Following two decades of negotiation, laboratory tests, safety regulations and logistics, Namibia has finally become the first African country to export red meat to the United States after it sent 25 tonnes of beef to Philadelphia .
The arid southern African nation, known for free-range, hormone-free beef, is set to export 860 tonnes of various beef cuts in 2020 to the United States, which would rise to 5,000 tonnes by 2025.
According to the U.S. Department of Agriculture (USDA), Americans top the world list for red meat consumption per head. They consume on average 120 kgs of meat per person, making meat exports to the country a prime target.
Speaking about the successful deal on Wednesday, Namibia’s minister of international relations, Netumbo Nandi-Ndaitwah, said, “We’re able to finally export meat to the lucrative and big U.S. market.”

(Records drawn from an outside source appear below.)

Lemma strip_suffix_plain (suffix s stem : string) :
  strip_suffix suffix s = Some stem -> plain s = true -> plain stem = true.
Proof.
  revert stem. induction s as [|a s IH]; intros stem.
  - cbn [strip_suffix]. destruct (String.eqb "" suffix); [|discriminate].
    intros [= <-] _. reflexivity.
  - cbn [strip_suffix]. destruct (String.eqb (String a s) suffix).
    + intros [= <-] _. reflexivity.
    + destruct (strip_suffix suffix s) as [stem'|]; [|discriminate].
      intros [= <-]. cbn [plain]. intros H. apply andb_prop in H as [Ha Hs].
      rewrite Ha, (IH stem' eq_refl Hs). reflexivity.
Qed.

Lemma basename_plain (s suffix : string) : plain s = true -> plain (basename s suffix) = true.
Proof.
  intros Hs. unfold basename.
  destruct (String.eqb suffix s); [reflexivity|].
  rewrite (last_segment_plain s Hs).
  destruct (strip_suffix suffix s) as [stem|] eqn:Hstem; [|exact Hs].
  destruct stem; [exact Hs|]. apply (strip_suffix_plain suffix s _ Hstem Hs).
Qed.

Lemma dashed_segment (a b : string) :
  plain a = true -> plain b = true -> segment (a +:+ "-" +:+ b) = true.
Proof.
  intros Ha Hb. unfold segment.
  rewrite plain_slashless by (rewrite !plain_app, Ha, Hb; reflexivity).
  destruct a as [|x [|y [|z a]]]; [reflexivity| | |].
  - change (String x "" +:+ "-" +:+ b) with (String x (String "-" b)).
    cbn [String.eqb andb negb]. destruct (Ascii.eqb x "."); reflexivity.
  - change (String x (String y "") +:+ "-" +:+ b) with (String x (String y (String "-" b))).
    cbn [String.eqb andb negb].
    destruct (Ascii.eqb x "."), (Ascii.eqb y "."); reflexivity.
  - change (String x (String y (String z a)) +:+ "-" +:+ b)
      with (String x (String y (String z (a +:+ "-" +:+ b)))).
    cbn [String.eqb andb negb].
    destruct (Ascii.eqb x "."), (Ascii.eqb y "."); reflexivity.
Qed.

(** The stored name of a file whose own name and stamp have no slash is
    one path component. *)
Lemma filename_segment (file : upload) :
  plain (originalname file) = true -> plain (stamp file) = true ->
  plain (filename file) = true /\ segment (filename file) = true.
Proof.
  intros Hname Hstamp. unfold filename.
  assert (Hext : plain (toLowerCase (extname (originalname file))) = true)
    by (rewrite plain_lower; apply extname_plain, Hname).
  assert (Hbase : plain (basename (originalname file)
                           (toLowerCase (extname (originalname file)))) = true)
    by apply basename_plain, Hname.
  split.
  - rewrite !plain_app, Hbase, Hstamp, Hext. reflexivity.
  - apply dashed_segment; [exact Hbase|]. rewrite plain_app, Hstamp, Hext. reflexivity.
Qed.

(** The path an upload route hands back leads [path.resolve] to the file
    it stored. *)
Lemma web_path_resolves (field : string) (file : upload) (root : list string) :
  field ∈ ["icon"; "images"; "userAvatar"; "reviewImages"] ->
  fieldname file = field ->
  plain (originalname file) = true -> plain (stamp file) = true ->
  Forall (fun s => segment s = true) root ->
  path_resolve ("/" +:+ join_path root) (web_path (folder field) (filename file))
  = disk_path ("/" +:+ join_path root) file.
Proof.
  intros Hfield Hown Hname Hstamp Hroot.
  destruct (filename_segment file Hname Hstamp) as [Hplain Hseg].
  unfold disk_path. rewrite Hown.
  assert (Hfolder : segment (folder field) = true /\
    web_path (folder field) (filename file)
    = join_path ["uploads"; folder field; filename file]).
  { unfold web_path.
    repeat (apply elem_of_cons in Hfield as [->|Hfield];
            [split; [reflexivity|];
             rewrite !slashes_app, (slashes_plain _ Hplain); reflexivity|]).
    apply elem_of_nil in Hfield. contradiction. }
  destruct Hfolder as [Hfolder ->].
  rewrite (path_resolve_join root ["uploads"; folder field; filename file]);
    [|exact Hroot|repeat constructor; assumption|discriminate].
  assert (Hup : path_resolve ("/" +:+ join_path root) "uploads"
                = "/" +:+ join_path (root ++ ["uploads"])).
  { apply (path_resolve_join root ["uploads"]);
      [exact Hroot|repeat constructor|discriminate]. }
  assert (Hdir : path_resolve ("/" +:+ join_path (root ++ ["uploads"])) (folder field)
                 = "/" +:+ join_path ((root ++ ["uploads"]) ++ [folder field])).
  { apply (path_resolve_join (root ++ ["uploads"]) [folder field]);
      [apply Forall_app; split; [exact Hroot|repeat constructor]
      |repeat constructor; exact Hfolder|discriminate]. }
  rewrite Hup, Hdir.
  rewrite append_assoc, <- join_path_snoc by (destruct root; discriminate).
  rewrite <- !app_assoc. reflexivity.
Qed.
End stored_names.

Section file_deletion.
Import JS Store Api Upload Housekeeping Contract Facts.

Lemma delete_file_run (b : json) (p : string) (d : disk) :
  field "filePath" b = Some (JStr p) -> p <> "" ->
  delete_file (Some b) d =
    if decide (path_resolve (dirname d) p ∈ files d)
    then (Envelope 200 "File deleted successfully" (Some (naming p)),
          set_files (files d ∖ {[ path_resolve (dirname d) p ]}) d)
    else (Envelope 404 "File does not exist or deletion failed" (Some (naming p)), d).
Proof.
  intros Hfield Hp. unfold delete_file. destruct b; try discriminate Hfield.
  rewrite Hfield. change (default JNull (Some (JStr p))) with (JStr p).
  cbn [to_boolean truthy].
  apply String.eqb_neq in Hp. rewrite Hp. cbn [negb]. unfold deleteFileIfExist.
  destruct (decide (path_resolve (dirname d) p ∈ files d)); reflexivity.
Qed.

(** X19.  DELETE /api/delete/file with a non-empty string for
    [filePath] resolves it against the server directory: the answer is
    the code-200 envelope when a file is there and the code-404 envelope
    when none is, both echoing the path; afterwards the file is gone,
    the two documents are as before, and asking again gives 404. *)
Theorem delete_file_answer (b : json) (p : string) (d : disk) :
  field "filePath" b = Some (JStr p) ->
  p <> "" ->
  ~ is_data_file d (path_resolve (dirname d) p) ->
  let path := path_resolve (dirname d) p in
  let out := delete_file (Some b) d in
  (path ∈ files d ->
     out.1 = Envelope 200 "File deleted successfully" (Some (naming p))) /\
  (path ∉ files d ->
     out.1 = Envelope 404 "File does not exist or deletion failed" (Some (naming p))) /\
  files out.2 = files d ∖ {[ path ]} /\
  restaurant_json out.2 = restaurant_json d /\
  comments_json out.2 = comments_json d /\
  delete_file (Some b) out.2 =
    (Envelope 404 "File does not exist or deletion failed" (Some (naming p)), out.2).
Proof.
  intros Hfield Hp _ path out. subst out. rewrite (delete_file_run b p d Hfield Hp).
  fold path.
  destruct (decide (path ∈ files d)) as [Hin|Hout]; cbn [fst snd].
  - split; [reflexivity|]. split; [contradiction|]. split; [reflexivity|].
    split; [reflexivity|]. split; [reflexivity|].
    rewrite (delete_file_run b p _ Hfield Hp).
    change (dirname (set_files (files d ∖ {[path]}) d)) with (dirname d). fold path.
    change (files (set_files (files d ∖ {[path]}) d)) with (files d ∖ {[path]}).
    destruct (decide (path ∈ files d ∖ {[path]})) as [Hin'|_]; [|reflexivity].
    apply elem_of_difference in Hin' as [_ Hnot]. exfalso. apply Hnot, elem_of_singleton.
    reflexivity.
  - split; [contradiction|]. split; [reflexivity|]. split.
    { apply set_eq. intros x. rewrite elem_of_difference, elem_of_singleton.
      split; [intros Hx; split; [exact Hx|congruence]|tauto]. }
    split; [reflexivity|]. split; [reflexivity|].
    rewrite (delete_file_run b p d Hfield Hp). fold path.
    destruct (decide (path ∈ files d)); [contradiction|reflexivity].
Qed.

Lemma delete_file_answer_witness :
  (delete_file (Some (naming "uploads/icons/logo.png")) with_ann).1 =
    Envelope 200 "File deleted successfully" (Some (naming "uploads/icons/logo.png")) /\
  files (delete_file (Some (naming "uploads/icons/logo.png")) with_ann).2 =
    {[ "/srv/app/uploads/avatars/ann.png"; "/srv/app/uploads/review-images/r1.jpg" ]}.
Proof.
  destruct (delete_file_answer (naming "uploads/icons/logo.png") "uploads/icons/logo.png"
              with_ann) as (Hfound & _ & Hfiles & _).
  - reflexivity.
  - discriminate.
  - intros [Hdoc|Hdoc]; vm_compute in Hdoc; discriminate Hdoc.
  - split; [apply Hfound; vm_compute; reflexivity|]. rewrite Hfiles. vm_compute. reflexivity.
Defined.

(** X20.  Whatever the body, DELETE /api/delete/file answers with an
    envelope whose code is 200, 400, 404 or 500 (a missing or null body
    is caught and answered with 500), and unless the code is 200 the
    disk is left as it was. *)
Theorem delete_file_envelope (body : value) (d : disk) :
  exists code msg data,
    (delete_file body d).1 = Envelope code msg data /\
    code ∈ [200; 400; 404; 500] /\
    (code <> 200 -> (delete_file body d).2 = d).
Proof.
  destruct body as [b|]; [|do 3 eexists; split; [reflexivity|]; split; [in_list|reflexivity]].
  destruct b; unfold delete_file;
    try (do 3 eexists; split; [reflexivity|]; split; [in_list|reflexivity]; fail);
    cbv zeta;
    (match goal with |- context [negb ?c] => destruct (negb c) end;
     [do 3 eexists; split; [reflexivity|]; split; [in_list|reflexivity]|]);
    (match goal with |- context [deleteFileIfExist ?filePath d] =>
       destruct filePath as [| | |p| |]; cbn [deleteFileIfExist] end;
     try (do 3 eexists; split; [reflexivity|]; split; [in_list|reflexivity]; fail));
    destruct (decide (path_resolve (dirname d) p ∈ files d));
    do 3 eexists; (split; [reflexivity|]); (split; [in_list|]);
    first [intros H; contradiction|reflexivity].
Qed.

Lemma delete_file_envelope_witness :
  exists code msg data,
    (delete_file None with_ann).1 = Envelope code msg data /\
    code ∈ [200; 400; 404; 500] /\
    (code <> 200 -> (delete_file None with_ann).2 = with_ann).
Proof. exact (delete_file_envelope None with_ann). Defined.

(** X21.  The path an upload route answers with names the file it
    stored: for an accepted file whose name and stamp have no slash or
    backslash, on a server in a normalized directory, the path resolves
    to the stored file, and DELETE /api/delete/file with it answers 200
    and removes that file, so that the disk holds what it held before
    the upload (less any older file under that name). *)
Theorem upload_then_delete (field : string)
    (endpoint : list upload -> disk -> response * disk)
    (file : upload) (root : list string) (d : disk) :
  (field, endpoint) ∈ endpoints ->
  acceptable field file ->
  plain (originalname file) = true -> plain (stamp file) = true ->
  dirname d = "/" +:+ join_path root -> Forall (fun s => segment s = true) root ->
  let link := web_path (folder field) (filename file) in
  path_resolve (dirname d) link = disk_path (dirname d) file /\
  delete_file (Some (naming link)) (endpoint [file] d).2 =
    (Envelope 200 "File deleted successfully" (Some (naming link)),
     set_files (files d ∖ {[ disk_path (dirname d) file ]}) d).
Proof.
  intros Hroute Hok Hname Hstamp Hdir Hroot link.
  destruct (endpoint_route field endpoint Hroute) as (maxCount & handler & Hcount & -> & Hfield).
  assert (Hlink : path_resolve (dirname d) link = disk_path (dirname d) file).
  { rewrite Hdir. apply web_path_resolves; [exact Hfield|apply Hok|assumption..]. }
  split; [exact Hlink|].
  rewrite route_accepts; [|lia|exact Hfield|exact Hok]. cbn [snd].
  rewrite (delete_file_run (naming link) link); [|reflexivity|discriminate].
  change (dirname (set_files ?X d)) with (dirname d).
  change (files (set_files ?X d)) with X.
  rewrite Hlink. rewrite decide_True by (apply elem_of_union_r, elem_of_singleton; reflexivity).
  f_equal. destruct d as [profile reviews stored can root']. unfold set_files.
  cbn [files restaurant_json comments_json writable dirname]. f_equal.
  apply set_eq. intros x. rewrite !elem_of_difference, elem_of_union. tauto.
Qed.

She was speaking in the capital Windhoek, headquarters of the state-owned meat firm Meatco, as the first shipment of meat sailed off.
The target has been specifically set to the massive U.S. fast food industry and franchises like McDonald’s, the minister said.
The transport is the first commercial consignment after samples were sent in the past 24 months to U.S. laboratories for tests.
The deal would see Namibia export boneless, raw beef cuts in frozen or chilled form.
In Namibia, agriculture contributes about 5% to country’s economy but farming including cattle rearing contributes nearly two-thirds of the population’s income.
In 2019, Namibia exported approximately 12,400 metric tonnes of meat to Britain, Norway, the European Union and China.
“Namibia will reap much benefit economically from tapping into the largest consumer market with purchasing power of $13 trillion, and U.S. consumers will benefit from access to Namibia’s high-quality, free-range, grass-fed beef,” U.S. ambassador to Namibia, Lisa Johnson, said.
More so, Namibia’s exports will benefit from a duty-free regime under the African Growth and Opportunity Act (AGOA).